Whenever the string "entrySource" turns up in a line of the data below, copy that line.

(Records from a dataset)
---*---
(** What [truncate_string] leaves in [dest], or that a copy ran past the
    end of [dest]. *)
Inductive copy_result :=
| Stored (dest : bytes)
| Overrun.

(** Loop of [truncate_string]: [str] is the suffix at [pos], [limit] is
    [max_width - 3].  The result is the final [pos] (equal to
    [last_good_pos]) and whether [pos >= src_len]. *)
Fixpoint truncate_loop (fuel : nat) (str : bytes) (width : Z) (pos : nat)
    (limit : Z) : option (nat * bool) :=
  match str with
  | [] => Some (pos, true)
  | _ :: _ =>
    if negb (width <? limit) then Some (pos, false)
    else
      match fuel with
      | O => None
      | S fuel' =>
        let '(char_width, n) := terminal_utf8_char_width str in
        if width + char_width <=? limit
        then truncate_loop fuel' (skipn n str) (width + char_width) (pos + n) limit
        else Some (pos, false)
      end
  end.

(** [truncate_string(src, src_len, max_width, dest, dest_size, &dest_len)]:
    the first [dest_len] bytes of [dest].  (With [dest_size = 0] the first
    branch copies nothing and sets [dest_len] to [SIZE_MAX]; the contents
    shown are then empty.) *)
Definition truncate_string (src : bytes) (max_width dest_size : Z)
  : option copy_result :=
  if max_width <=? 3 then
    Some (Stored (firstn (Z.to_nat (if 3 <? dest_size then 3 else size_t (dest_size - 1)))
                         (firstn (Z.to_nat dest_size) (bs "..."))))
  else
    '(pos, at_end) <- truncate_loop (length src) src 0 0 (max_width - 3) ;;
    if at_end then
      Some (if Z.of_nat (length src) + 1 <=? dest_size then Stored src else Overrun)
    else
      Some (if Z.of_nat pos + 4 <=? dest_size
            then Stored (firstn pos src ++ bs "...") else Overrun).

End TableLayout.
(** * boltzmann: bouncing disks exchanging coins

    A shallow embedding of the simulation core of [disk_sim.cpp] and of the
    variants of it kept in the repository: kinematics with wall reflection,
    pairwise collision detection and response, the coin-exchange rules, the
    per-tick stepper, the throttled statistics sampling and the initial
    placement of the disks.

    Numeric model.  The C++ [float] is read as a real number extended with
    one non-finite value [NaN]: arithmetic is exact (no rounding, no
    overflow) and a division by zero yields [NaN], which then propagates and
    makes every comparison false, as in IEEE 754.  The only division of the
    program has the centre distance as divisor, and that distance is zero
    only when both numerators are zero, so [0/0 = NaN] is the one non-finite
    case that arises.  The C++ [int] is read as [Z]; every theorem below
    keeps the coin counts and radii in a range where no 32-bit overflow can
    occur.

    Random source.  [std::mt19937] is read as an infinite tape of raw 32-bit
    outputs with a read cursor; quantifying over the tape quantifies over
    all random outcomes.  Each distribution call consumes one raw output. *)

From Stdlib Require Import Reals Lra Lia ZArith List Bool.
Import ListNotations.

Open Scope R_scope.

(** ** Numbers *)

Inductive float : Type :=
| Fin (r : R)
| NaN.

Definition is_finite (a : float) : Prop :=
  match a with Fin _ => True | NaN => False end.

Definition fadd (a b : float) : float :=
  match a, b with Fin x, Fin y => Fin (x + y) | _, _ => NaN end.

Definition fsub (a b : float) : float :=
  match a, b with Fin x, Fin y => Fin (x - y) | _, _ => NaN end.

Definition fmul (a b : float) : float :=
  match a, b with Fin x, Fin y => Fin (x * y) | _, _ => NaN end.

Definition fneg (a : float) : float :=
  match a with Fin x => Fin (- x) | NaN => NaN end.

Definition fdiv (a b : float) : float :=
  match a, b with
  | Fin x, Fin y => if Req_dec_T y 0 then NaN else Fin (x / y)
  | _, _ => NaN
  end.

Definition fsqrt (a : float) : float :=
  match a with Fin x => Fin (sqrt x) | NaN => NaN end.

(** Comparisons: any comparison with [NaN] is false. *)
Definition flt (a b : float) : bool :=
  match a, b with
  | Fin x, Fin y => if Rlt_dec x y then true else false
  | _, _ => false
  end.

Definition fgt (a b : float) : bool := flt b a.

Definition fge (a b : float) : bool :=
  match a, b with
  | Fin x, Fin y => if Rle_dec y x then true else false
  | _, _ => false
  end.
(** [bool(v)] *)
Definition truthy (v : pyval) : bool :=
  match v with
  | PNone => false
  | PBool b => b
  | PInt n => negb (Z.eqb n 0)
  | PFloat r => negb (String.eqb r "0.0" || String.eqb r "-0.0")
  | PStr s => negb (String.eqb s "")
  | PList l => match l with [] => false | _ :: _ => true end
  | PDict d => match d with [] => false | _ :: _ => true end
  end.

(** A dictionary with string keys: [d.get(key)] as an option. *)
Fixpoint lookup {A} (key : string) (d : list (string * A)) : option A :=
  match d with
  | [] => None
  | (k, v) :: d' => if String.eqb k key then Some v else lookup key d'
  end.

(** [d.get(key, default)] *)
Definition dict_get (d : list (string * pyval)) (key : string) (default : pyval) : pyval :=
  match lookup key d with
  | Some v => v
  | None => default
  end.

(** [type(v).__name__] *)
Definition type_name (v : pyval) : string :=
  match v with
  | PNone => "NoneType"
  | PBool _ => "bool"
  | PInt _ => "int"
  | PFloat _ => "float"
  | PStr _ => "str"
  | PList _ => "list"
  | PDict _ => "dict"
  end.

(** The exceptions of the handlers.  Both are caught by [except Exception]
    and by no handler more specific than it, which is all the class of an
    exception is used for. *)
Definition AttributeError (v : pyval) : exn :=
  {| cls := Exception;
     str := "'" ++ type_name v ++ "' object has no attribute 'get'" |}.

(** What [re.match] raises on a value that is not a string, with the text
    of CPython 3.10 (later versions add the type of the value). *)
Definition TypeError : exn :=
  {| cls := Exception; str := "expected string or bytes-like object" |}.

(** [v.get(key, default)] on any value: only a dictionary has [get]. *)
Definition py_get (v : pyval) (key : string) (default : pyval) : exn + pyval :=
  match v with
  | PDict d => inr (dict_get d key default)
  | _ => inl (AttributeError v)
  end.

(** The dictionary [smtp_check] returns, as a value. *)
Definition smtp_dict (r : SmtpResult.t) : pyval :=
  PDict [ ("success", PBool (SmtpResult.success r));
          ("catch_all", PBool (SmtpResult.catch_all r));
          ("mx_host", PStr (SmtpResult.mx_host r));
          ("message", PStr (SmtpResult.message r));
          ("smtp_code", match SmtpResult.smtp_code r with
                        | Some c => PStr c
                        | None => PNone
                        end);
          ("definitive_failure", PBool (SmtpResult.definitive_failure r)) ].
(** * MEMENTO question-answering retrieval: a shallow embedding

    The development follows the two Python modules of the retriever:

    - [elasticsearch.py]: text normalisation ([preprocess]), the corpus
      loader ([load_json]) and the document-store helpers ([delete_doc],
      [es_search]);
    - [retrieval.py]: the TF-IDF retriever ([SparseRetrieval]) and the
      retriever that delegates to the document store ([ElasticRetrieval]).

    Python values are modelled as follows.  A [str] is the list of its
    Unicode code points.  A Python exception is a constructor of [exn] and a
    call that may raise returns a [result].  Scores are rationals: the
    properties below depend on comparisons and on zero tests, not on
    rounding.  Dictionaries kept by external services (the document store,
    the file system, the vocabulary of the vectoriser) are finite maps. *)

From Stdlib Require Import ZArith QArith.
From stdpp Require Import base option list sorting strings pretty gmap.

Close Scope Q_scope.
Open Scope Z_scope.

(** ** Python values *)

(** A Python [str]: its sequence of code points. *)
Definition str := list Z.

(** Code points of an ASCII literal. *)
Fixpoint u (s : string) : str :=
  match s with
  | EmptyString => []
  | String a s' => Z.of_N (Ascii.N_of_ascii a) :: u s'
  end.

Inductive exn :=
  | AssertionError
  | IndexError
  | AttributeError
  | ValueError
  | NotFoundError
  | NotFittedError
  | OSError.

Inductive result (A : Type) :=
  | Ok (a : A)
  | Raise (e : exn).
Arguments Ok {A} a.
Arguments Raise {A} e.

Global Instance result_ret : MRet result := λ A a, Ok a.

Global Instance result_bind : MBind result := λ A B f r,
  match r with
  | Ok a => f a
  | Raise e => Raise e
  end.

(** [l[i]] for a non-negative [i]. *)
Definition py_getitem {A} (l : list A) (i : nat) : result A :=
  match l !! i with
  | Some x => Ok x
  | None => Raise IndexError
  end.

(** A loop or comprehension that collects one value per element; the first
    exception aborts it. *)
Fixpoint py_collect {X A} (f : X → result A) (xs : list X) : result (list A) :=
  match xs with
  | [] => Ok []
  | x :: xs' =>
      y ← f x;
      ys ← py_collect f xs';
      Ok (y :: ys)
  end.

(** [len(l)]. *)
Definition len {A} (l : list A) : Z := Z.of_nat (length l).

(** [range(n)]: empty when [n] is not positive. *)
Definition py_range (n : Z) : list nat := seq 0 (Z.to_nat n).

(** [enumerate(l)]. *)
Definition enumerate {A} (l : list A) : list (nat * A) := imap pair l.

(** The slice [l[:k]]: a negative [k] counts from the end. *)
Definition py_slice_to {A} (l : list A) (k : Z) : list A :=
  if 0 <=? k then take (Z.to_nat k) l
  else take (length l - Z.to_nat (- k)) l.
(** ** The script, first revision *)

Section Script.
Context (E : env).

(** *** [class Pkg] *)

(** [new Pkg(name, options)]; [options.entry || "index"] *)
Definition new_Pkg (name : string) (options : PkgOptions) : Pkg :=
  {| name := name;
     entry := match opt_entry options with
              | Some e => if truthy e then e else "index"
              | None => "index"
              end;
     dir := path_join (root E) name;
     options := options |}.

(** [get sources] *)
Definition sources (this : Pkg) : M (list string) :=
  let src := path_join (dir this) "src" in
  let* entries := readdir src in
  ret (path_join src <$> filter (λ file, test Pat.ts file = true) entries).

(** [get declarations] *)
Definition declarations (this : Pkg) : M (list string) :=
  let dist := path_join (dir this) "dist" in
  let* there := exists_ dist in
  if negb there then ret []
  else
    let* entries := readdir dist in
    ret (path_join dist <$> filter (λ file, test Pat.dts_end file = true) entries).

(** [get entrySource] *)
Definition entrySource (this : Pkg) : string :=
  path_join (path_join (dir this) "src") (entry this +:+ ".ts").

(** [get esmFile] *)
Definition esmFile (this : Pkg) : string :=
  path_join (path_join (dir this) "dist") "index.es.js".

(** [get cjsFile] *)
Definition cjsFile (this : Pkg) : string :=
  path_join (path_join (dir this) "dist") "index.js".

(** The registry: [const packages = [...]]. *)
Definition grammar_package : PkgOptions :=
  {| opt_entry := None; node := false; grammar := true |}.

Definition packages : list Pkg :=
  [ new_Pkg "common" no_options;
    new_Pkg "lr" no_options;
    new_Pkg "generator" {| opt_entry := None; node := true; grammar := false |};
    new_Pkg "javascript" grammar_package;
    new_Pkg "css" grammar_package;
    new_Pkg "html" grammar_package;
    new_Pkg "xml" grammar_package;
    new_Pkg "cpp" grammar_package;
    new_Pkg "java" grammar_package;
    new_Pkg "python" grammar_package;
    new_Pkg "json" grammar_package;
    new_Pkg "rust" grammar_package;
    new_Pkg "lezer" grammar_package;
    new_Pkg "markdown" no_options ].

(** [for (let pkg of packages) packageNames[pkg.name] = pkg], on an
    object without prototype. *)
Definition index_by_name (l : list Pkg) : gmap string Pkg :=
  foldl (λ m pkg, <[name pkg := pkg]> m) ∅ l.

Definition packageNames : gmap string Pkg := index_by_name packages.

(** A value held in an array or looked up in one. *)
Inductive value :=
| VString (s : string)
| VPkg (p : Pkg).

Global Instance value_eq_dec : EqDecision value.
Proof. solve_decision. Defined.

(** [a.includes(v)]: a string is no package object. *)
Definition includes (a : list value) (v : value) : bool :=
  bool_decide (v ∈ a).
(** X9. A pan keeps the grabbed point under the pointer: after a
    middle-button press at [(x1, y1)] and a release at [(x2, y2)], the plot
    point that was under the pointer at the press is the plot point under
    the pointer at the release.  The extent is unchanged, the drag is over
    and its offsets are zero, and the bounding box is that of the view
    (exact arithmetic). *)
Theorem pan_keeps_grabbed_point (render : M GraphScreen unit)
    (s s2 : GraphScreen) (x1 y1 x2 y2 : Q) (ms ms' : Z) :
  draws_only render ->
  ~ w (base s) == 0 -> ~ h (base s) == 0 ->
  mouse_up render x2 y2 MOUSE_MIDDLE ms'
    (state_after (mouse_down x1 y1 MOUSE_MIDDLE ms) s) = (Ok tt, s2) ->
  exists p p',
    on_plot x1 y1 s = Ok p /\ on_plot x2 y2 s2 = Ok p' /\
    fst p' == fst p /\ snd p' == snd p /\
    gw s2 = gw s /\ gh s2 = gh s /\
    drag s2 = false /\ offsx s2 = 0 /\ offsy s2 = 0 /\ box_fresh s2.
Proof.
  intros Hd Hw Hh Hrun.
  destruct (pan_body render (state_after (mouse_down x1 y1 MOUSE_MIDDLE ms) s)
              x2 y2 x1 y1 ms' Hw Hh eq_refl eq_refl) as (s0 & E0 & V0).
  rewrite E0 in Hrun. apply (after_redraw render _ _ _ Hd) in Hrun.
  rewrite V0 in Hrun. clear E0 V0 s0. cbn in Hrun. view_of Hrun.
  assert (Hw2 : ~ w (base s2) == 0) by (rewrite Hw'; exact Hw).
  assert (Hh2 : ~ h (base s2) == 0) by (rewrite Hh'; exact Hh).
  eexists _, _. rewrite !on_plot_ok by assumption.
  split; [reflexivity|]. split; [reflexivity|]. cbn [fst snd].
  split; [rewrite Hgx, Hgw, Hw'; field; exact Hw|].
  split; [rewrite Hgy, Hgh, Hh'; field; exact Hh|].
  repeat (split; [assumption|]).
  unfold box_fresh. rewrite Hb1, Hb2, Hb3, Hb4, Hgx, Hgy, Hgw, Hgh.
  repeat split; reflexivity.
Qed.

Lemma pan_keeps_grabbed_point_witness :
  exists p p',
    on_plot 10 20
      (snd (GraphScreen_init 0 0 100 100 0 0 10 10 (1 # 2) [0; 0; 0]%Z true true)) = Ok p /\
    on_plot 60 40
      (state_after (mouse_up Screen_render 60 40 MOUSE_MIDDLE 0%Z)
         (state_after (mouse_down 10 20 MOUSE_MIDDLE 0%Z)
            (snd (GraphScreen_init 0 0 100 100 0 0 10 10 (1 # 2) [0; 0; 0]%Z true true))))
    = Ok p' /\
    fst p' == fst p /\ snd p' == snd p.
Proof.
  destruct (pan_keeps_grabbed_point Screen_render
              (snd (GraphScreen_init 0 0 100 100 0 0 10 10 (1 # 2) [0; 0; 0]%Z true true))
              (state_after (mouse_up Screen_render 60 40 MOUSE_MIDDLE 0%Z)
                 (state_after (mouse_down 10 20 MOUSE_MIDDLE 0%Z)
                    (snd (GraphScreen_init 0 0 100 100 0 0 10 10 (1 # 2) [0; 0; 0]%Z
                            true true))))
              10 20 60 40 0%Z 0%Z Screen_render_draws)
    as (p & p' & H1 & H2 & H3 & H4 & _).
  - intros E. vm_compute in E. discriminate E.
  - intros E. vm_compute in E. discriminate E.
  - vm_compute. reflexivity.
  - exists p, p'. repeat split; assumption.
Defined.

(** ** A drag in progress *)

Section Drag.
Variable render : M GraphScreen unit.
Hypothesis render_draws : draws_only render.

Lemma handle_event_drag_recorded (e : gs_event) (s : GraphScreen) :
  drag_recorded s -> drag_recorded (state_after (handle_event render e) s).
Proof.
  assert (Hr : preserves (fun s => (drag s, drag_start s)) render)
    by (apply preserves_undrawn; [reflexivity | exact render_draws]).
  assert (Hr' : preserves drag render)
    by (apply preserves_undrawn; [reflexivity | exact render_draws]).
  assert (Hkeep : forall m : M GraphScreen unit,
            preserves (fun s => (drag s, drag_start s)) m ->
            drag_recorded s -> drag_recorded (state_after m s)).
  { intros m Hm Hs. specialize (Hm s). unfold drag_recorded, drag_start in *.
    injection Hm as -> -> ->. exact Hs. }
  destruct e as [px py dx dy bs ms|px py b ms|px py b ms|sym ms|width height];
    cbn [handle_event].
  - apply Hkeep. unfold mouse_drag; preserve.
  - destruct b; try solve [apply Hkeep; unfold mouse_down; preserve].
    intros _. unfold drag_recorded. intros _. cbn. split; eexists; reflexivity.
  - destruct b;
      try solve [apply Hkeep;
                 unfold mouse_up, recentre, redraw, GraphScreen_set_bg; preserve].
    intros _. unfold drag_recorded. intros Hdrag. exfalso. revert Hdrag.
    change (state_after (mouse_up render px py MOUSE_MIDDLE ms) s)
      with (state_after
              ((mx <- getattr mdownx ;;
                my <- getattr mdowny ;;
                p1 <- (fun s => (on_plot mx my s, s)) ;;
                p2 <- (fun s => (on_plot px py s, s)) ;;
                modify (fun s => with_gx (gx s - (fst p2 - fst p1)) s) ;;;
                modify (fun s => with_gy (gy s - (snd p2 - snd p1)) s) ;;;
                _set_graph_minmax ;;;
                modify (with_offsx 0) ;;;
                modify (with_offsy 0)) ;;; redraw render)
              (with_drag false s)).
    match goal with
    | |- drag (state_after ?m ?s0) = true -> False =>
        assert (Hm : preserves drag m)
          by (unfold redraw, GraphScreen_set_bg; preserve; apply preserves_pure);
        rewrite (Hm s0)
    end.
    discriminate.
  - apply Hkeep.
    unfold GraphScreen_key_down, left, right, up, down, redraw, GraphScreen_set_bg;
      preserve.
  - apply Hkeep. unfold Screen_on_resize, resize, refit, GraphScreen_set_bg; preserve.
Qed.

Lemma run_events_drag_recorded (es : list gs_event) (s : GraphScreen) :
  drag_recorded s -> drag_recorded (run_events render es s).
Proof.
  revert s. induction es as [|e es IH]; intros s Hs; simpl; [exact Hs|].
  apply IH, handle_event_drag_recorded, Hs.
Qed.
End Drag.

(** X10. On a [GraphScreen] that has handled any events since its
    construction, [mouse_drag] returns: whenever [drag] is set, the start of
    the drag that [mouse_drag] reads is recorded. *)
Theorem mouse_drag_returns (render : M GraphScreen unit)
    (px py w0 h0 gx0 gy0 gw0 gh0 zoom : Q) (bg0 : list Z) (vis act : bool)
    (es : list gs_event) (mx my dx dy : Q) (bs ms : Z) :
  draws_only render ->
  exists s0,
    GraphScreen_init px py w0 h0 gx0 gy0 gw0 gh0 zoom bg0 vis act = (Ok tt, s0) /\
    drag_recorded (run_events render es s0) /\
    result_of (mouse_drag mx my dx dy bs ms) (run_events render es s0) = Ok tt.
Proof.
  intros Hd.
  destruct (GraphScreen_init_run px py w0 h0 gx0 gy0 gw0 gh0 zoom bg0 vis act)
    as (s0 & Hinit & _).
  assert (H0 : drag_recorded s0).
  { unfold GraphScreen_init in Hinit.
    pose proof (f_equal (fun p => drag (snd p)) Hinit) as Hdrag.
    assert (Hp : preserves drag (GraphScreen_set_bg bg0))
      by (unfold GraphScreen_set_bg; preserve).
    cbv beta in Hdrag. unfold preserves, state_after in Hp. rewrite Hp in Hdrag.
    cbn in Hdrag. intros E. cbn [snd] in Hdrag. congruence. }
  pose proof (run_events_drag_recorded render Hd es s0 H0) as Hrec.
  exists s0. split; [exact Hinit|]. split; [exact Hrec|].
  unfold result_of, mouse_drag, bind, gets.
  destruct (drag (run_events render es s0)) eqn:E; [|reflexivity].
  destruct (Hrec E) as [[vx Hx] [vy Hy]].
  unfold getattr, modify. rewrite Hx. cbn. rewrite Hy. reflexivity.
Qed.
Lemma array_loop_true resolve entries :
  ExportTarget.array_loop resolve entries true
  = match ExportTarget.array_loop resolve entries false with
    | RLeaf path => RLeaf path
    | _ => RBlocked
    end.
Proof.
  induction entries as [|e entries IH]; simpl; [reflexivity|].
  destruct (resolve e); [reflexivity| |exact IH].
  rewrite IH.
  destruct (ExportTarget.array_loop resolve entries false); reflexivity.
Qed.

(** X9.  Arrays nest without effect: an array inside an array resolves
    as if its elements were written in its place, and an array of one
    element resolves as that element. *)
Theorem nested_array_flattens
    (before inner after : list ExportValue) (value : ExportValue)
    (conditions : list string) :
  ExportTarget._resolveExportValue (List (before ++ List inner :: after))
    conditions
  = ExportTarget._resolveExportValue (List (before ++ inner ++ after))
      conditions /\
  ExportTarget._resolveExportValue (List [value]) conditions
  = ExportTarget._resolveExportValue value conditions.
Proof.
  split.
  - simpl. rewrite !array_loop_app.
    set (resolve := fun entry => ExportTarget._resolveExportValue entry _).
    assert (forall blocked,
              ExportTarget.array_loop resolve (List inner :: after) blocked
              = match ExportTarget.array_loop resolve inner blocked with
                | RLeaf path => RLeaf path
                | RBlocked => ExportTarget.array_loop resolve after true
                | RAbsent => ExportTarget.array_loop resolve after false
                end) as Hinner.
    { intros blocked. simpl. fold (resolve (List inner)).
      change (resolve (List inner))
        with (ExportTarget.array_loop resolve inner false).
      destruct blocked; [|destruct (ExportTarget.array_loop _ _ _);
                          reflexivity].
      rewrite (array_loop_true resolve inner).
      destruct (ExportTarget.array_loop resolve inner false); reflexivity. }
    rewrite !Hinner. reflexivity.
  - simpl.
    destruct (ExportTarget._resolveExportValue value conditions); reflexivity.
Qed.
---*---
RESPONSE TO THE EXERCISE:
(** [get entrySource] *)
Definition entrySource (this : Pkg) : string :=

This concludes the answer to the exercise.